[REQUIRED ACTION]:
Please output each line of the data exactly as it appears.

DATA IN THIS EXERCISE below:

Definition onfetch (location_origin : string) (net : network)
    (request : Request) (caches : CacheStorage) : responded :=
  if bool_decide (origin request ≠ location_origin) then
    (* CDN resources: cache first *)
    match match_ (url request) caches with
    | Some cached => mkResponded (Ok cached) [] caches
    | None =>
        match net (url request) with
        | Some r =>
            mkResponded (Ok r) [url request] (cache_successful request r caches)
        | None => mkResponded (Err FetchFailed) [url request] caches
        end
    end
  else
    (* local resources: network first *)
    match net (url request) with
    | Some r =>
        mkResponded (Ok r) [url request] (cache_successful request r caches)
    | None =>
        match match_ (url request) caches with
        | Some cached => mkResponded (Ok cached) [url request] caches
        | None =>
            mkResponded (Err (Error "No cached version available"))
              [url request] caches
        end
    end.

(** An entry of the cache storage: the cache [name] holds [r] for [u]. *)
Definition holds (caches : CacheStorage) (name u : string) (r : Response) : Prop :=
  ∃ c, (name, c) ∈ caches ∧ c !! u = Some r.

(** Every entry of [after] was in [before] or has a successful status. *)
Definition only_adds_ok (before after : CacheStorage) : Prop :=
  ∀ name u r, holds after name u r → holds before name u r ∨ ok r = true.

(** What can go wrong with one URL of [cache.addAll]. *)
Definition uncacheable (net : network) (u : string) : Prop :=
  net u = None ∨ ∃ r, net u = Some r ∧ addable r = false.

Definition cacheable (net : network) (u : string) : Prop :=
  ∃ r, net u = Some r ∧ addable r = true.

End ServiceWorker.

(* ===================================================================== *)
(** ** js/stats.js: CanvasManager *)
(* ===================================================================== *)

Module CanvasManager.

Definition MAX_HISTORY : nat := 20.

(** A path drawn on the canvas is a Fabric.js object; only its identity
    matters here. *)
Definition Path : Type := nat.

(** The [fabric.Canvas]: the objects on it, oldest first, and the width of
    its drawing brush.  Its background is always white. *)
Record Canvas := mkCanvas { objects : list Path; brushWidth : Z }.

(** What [undo] and [clear] throw when there is no canvas yet. *)
Inductive exn := TypeError.

Section Listener.

(** The state that the listener of canvas changes acts on. *)
Variable L : Type.

(** The closure's variables. *)
Record state := mkState {
  fabricCanvas : option Canvas;
  drawingHistory : list Z;
  isEmpty : bool;
  currentBrushSize : Z;
  onCanvasChange : option (bool → L → L)
}.

Definition initial : state := mkState None [] true 8 None.

(** [init]: a new canvas with the current brush size. *)
Definition init (st : state) : state :=
  mkState (Some (mkCanvas [] (currentBrushSize st)))
    (drawingHistory st) (isEmpty st) (currentBrushSize st) (onCanvasChange st).

(** [if (onCanvasChange) onCanvasChange(isEmpty)]. *)
Definition notify (st : state) (l : L) : L :=
  match onCanvasChange st with
  | Some callback => callback (isEmpty st) l
  | None => l
  end.

(** [saveState]; [now] is [Date.now()]. *)
Definition saveState (now : Z) (st : state) : state :=
  let h := drawingHistory st ++ [now] in
  let h := if (MAX_HISTORY <? length h)%nat then tail h else h in
  mkState (fabricCanvas st) h (isEmpty st) (currentBrushSize st)
    (onCanvasChange st).

(** A stroke: Fabric.js adds the path to the canvas and fires
    ['path:created'], which the handler installed by [init] answers. *)
Definition path_created (now : Z) (p : Path) (st : state) (l : L) : state * L :=
  match fabricCanvas st with
  | None => (st, l)
  | Some c =>
      let st := mkState (Some (mkCanvas (objects c ++ [p]) (brushWidth c)))
                  (drawingHistory st) false (currentBrushSize st)
                  (onCanvasChange st) in
      let st := saveState now st in
      (st, notify st l)
  end.

Definition setBrushSize (size : Z) (st : state) : state :=
  mkState
    (match fabricCanvas st with
     | Some c => Some (mkCanvas (objects c) size)
     | None => None
     end)
    (drawingHistory st) (isEmpty st) size (onCanvasChange st).

Definition undo (st : state) (l : L) : result exn (state * L) :=
  match fabricCanvas st with
  | None => Err TypeError
  | Some c =>
      match objects c with
      | [] => Ok (st, l)
      | _ :: _ =>
          let c := mkCanvas (removelast (objects c)) (brushWidth c) in
          let h := removelast (drawingHistory st) in
          match objects c with
          | [] =>
              let st := mkState (Some c) h true (currentBrushSize st)
                          (onCanvasChange st) in
              Ok (st, notify st l)
          | _ :: _ =>
              Ok (mkState (Some c) h (isEmpty st) (currentBrushSize st)
                    (onCanvasChange st), l)
          end
      end
  end.

Definition clear (st : state) (l : L) : result exn (state * L) :=
  match fabricCanvas st with
  | None => Err TypeError
  | Some c =>
      let st := mkState (Some (mkCanvas [] (brushWidth c))) [] true
                  (currentBrushSize st) (onCanvasChange st) in
      Ok (st, notify st l)
  end.

Definition isCanvasEmpty (st : state) : bool := isEmpty st.

(** [getImageData]: the canvas is rendered when the function is called
    ([toDataURL]); the image the promise later resolves to is determined by
    the objects on the canvas at that time, and is represented by them. *)
Definition getImageData (st : state) : result exn (list Path) :=
  match fabricCanvas st with
  | None => Err TypeError
  | Some c => Ok (objects c)
  end.

Definition setOnCanvasChange (callback : bool → L → L) (st : state) : state :=
  mkState (fabricCanvas st) (drawingHistory st) (isEmpty st)
    (currentBrushSize st) (Some callback).

(** What can happen to the canvas manager once [init] has run. *)
Inductive op :=
| Stroke (now : Z) (p : Path)
| Undo
| Clear
| SetBrushSize (size : Z)
| SetOnCanvasChange (callback : bool → L → L).

(** One operation; an exception leaves everything as it was. *)
Definition apply_op (o : op) (w : state * L) : state * L :=
  match o with
  | Stroke now p => path_created now p w.1 w.2
  | Undo => match undo w.1 w.2 with Ok w' => w' | Err _ => w end
  | Clear => match clear w.1 w.2 with Ok w' => w' | Err _ => w end
  | SetBrushSize size => (setBrushSize size w.1, w.2)
  | SetOnCanvasChange callback => (setOnCanvasChange callback w.1, w.2)
  end.

Definition run (ops : list op) (w : state * L) : state * L :=
  foldl (λ w o, apply_op o w) w ops.

(** The objects on the canvas; none without a canvas. *)
Definition strokes (st : state) : list Path :=
  match fabricCanvas st with
  | Some c => objects c
  | None => []
  end.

End of DATA IN THIS EXERCISE.

[SOLUTION TO THE EXERCISE]:
Definition onfetch (location_origin : string) (net : network)
    (request : Request) (caches : CacheStorage) : responded :=
  if bool_decide (origin request ≠ location_origin) then
    (* CDN resources: cache first *)
    match match_ (url request) caches with
    | Some cached => mkResponded (Ok cached) [] caches
    | None =>
        match net (url request) with
        | Some r =>
            mkResponded (Ok r) [url request] (cache_successful request r caches)
        | None => mkResponded (Err FetchFailed) [url request] caches
        end
    end
  else
    (* local resources: network first *)
    match net (url request) with
    | Some r =>
        mkResponded (Ok r) [url request] (cache_successful request r caches)
    | None =>
        match match_ (url request) caches with
        | Some cached => mkResponded (Ok cached) [url request] caches
        | None =>
            mkResponded (Err (Error "No cached version available"))
              [url request] caches
        end
    end.

(** An entry of the cache storage: the cache [name] holds [r] for [u]. *)
Definition holds (caches : CacheStorage) (name u : string) (r : Response) : Prop :=
  ∃ c, (name, c) ∈ caches ∧ c !! u = Some r.

(** Every entry of [after] was in [before] or has a successful status. *)
Definition only_adds_ok (before after : CacheStorage) : Prop :=
  ∀ name u r, holds after name u r → holds before name u r ∨ ok r = true.

(** What can go wrong with one URL of [cache.addAll]. *)
Definition uncacheable (net : network) (u : string) : Prop :=
  net u = None ∨ ∃ r, net u = Some r ∧ addable r = false.

Definition cacheable (net : network) (u : string) : Prop :=
  ∃ r, net u = Some r ∧ addable r = true.

End ServiceWorker.

(* ===================================================================== *)
(** ** js/stats.js: CanvasManager *)
(* ===================================================================== *)

Module CanvasManager.

Definition MAX_HISTORY : nat := 20.

(** A path drawn on the canvas is a Fabric.js object; only its identity
    matters here. *)
Definition Path : Type := nat.

(** The [fabric.Canvas]: the objects on it, oldest first, and the width of
    its drawing brush.  Its background is always white. *)
Record Canvas := mkCanvas { objects : list Path; brushWidth : Z }.

(** What [undo] and [clear] throw when there is no canvas yet. *)
Inductive exn := TypeError.

Section Listener.

(** The state that the listener of canvas changes acts on. *)
Variable L : Type.

(** The closure's variables. *)
Record state := mkState {
  fabricCanvas : option Canvas;
  drawingHistory : list Z;
  isEmpty : bool;
  currentBrushSize : Z;
  onCanvasChange : option (bool → L → L)
}.

Definition initial : state := mkState None [] true 8 None.

(** [init]: a new canvas with the current brush size. *)
Definition init (st : state) : state :=
  mkState (Some (mkCanvas [] (currentBrushSize st)))
    (drawingHistory st) (isEmpty st) (currentBrushSize st) (onCanvasChange st).

(** [if (onCanvasChange) onCanvasChange(isEmpty)]. *)
Definition notify (st : state) (l : L) : L :=
  match onCanvasChange st with
  | Some callback => callback (isEmpty st) l
  | None => l
  end.

(** [saveState]; [now] is [Date.now()]. *)
Definition saveState (now : Z) (st : state) : state :=
  let h := drawingHistory st ++ [now] in
  let h := if (MAX_HISTORY <? length h)%nat then tail h else h in
  mkState (fabricCanvas st) h (isEmpty st) (currentBrushSize st)
    (onCanvasChange st).

(** A stroke: Fabric.js adds the path to the canvas and fires
    ['path:created'], which the handler installed by [init] answers. *)
Definition path_created (now : Z) (p : Path) (st : state) (l : L) : state * L :=
  match fabricCanvas st with
  | None => (st, l)
  | Some c =>
      let st := mkState (Some (mkCanvas (objects c ++ [p]) (brushWidth c)))
                  (drawingHistory st) false (currentBrushSize st)
                  (onCanvasChange st) in
      let st := saveState now st in
      (st, notify st l)
  end.

Definition setBrushSize (size : Z) (st : state) : state :=
  mkState
    (match fabricCanvas st with
     | Some c => Some (mkCanvas (objects c) size)
     | None => None
     end)
    (drawingHistory st) (isEmpty st) size (onCanvasChange st).

Definition undo (st : state) (l : L) : result exn (state * L) :=
  match fabricCanvas st with
  | None => Err TypeError
  | Some c =>
      match objects c with
      | [] => Ok (st, l)
      | _ :: _ =>
          let c := mkCanvas (removelast (objects c)) (brushWidth c) in
          let h := removelast (drawingHistory st) in
          match objects c with
          | [] =>
              let st := mkState (Some c) h true (currentBrushSize st)
                          (onCanvasChange st) in
              Ok (st, notify st l)
          | _ :: _ =>
              Ok (mkState (Some c) h (isEmpty st) (currentBrushSize st)
                    (onCanvasChange st), l)
          end
      end
  end.

Definition clear (st : state) (l : L) : result exn (state * L) :=
  match fabricCanvas st with
  | None => Err TypeError
  | Some c =>
      let st := mkState (Some (mkCanvas [] (brushWidth c))) [] true
                  (currentBrushSize st) (onCanvasChange st) in
      Ok (st, notify st l)
  end.

Definition isCanvasEmpty (st : state) : bool := isEmpty st.

(** [getImageData]: the canvas is rendered when the function is called
    ([toDataURL]); the image the promise later resolves to is determined by
    the objects on the canvas at that time, and is represented by them. *)
Definition getImageData (st : state) : result exn (list Path) :=
  match fabricCanvas st with
  | None => Err TypeError
  | Some c => Ok (objects c)
  end.

Definition setOnCanvasChange (callback : bool → L → L) (st : state) : state :=
  mkState (fabricCanvas st) (drawingHistory st) (isEmpty st)
    (currentBrushSize st) (Some callback).

(** What can happen to the canvas manager once [init] has run. *)
Inductive op :=
| Stroke (now : Z) (p : Path)
| Undo
| Clear
| SetBrushSize (size : Z)
| SetOnCanvasChange (callback : bool → L → L).

(** One operation; an exception leaves everything as it was. *)
Definition apply_op (o : op) (w : state * L) : state * L :=
  match o with
  | Stroke now p => path_created now p w.1 w.2
  | Undo => match undo w.1 w.2 with Ok w' => w' | Err _ => w end
  | Clear => match clear w.1 w.2 with Ok w' => w' | Err _ => w end
  | SetBrushSize size => (setBrushSize size w.1, w.2)
  | SetOnCanvasChange callback => (setOnCanvasChange callback w.1, w.2)
  end.

Definition run (ops : list op) (w : state * L) : state * L :=
  foldl (λ w o, apply_op o w) w ops.

(** The objects on the canvas; none without a canvas. *)
Definition strokes (st : state) : list Path :=
  match fabricCanvas st with
  | Some c => objects c
  | None => []
  end.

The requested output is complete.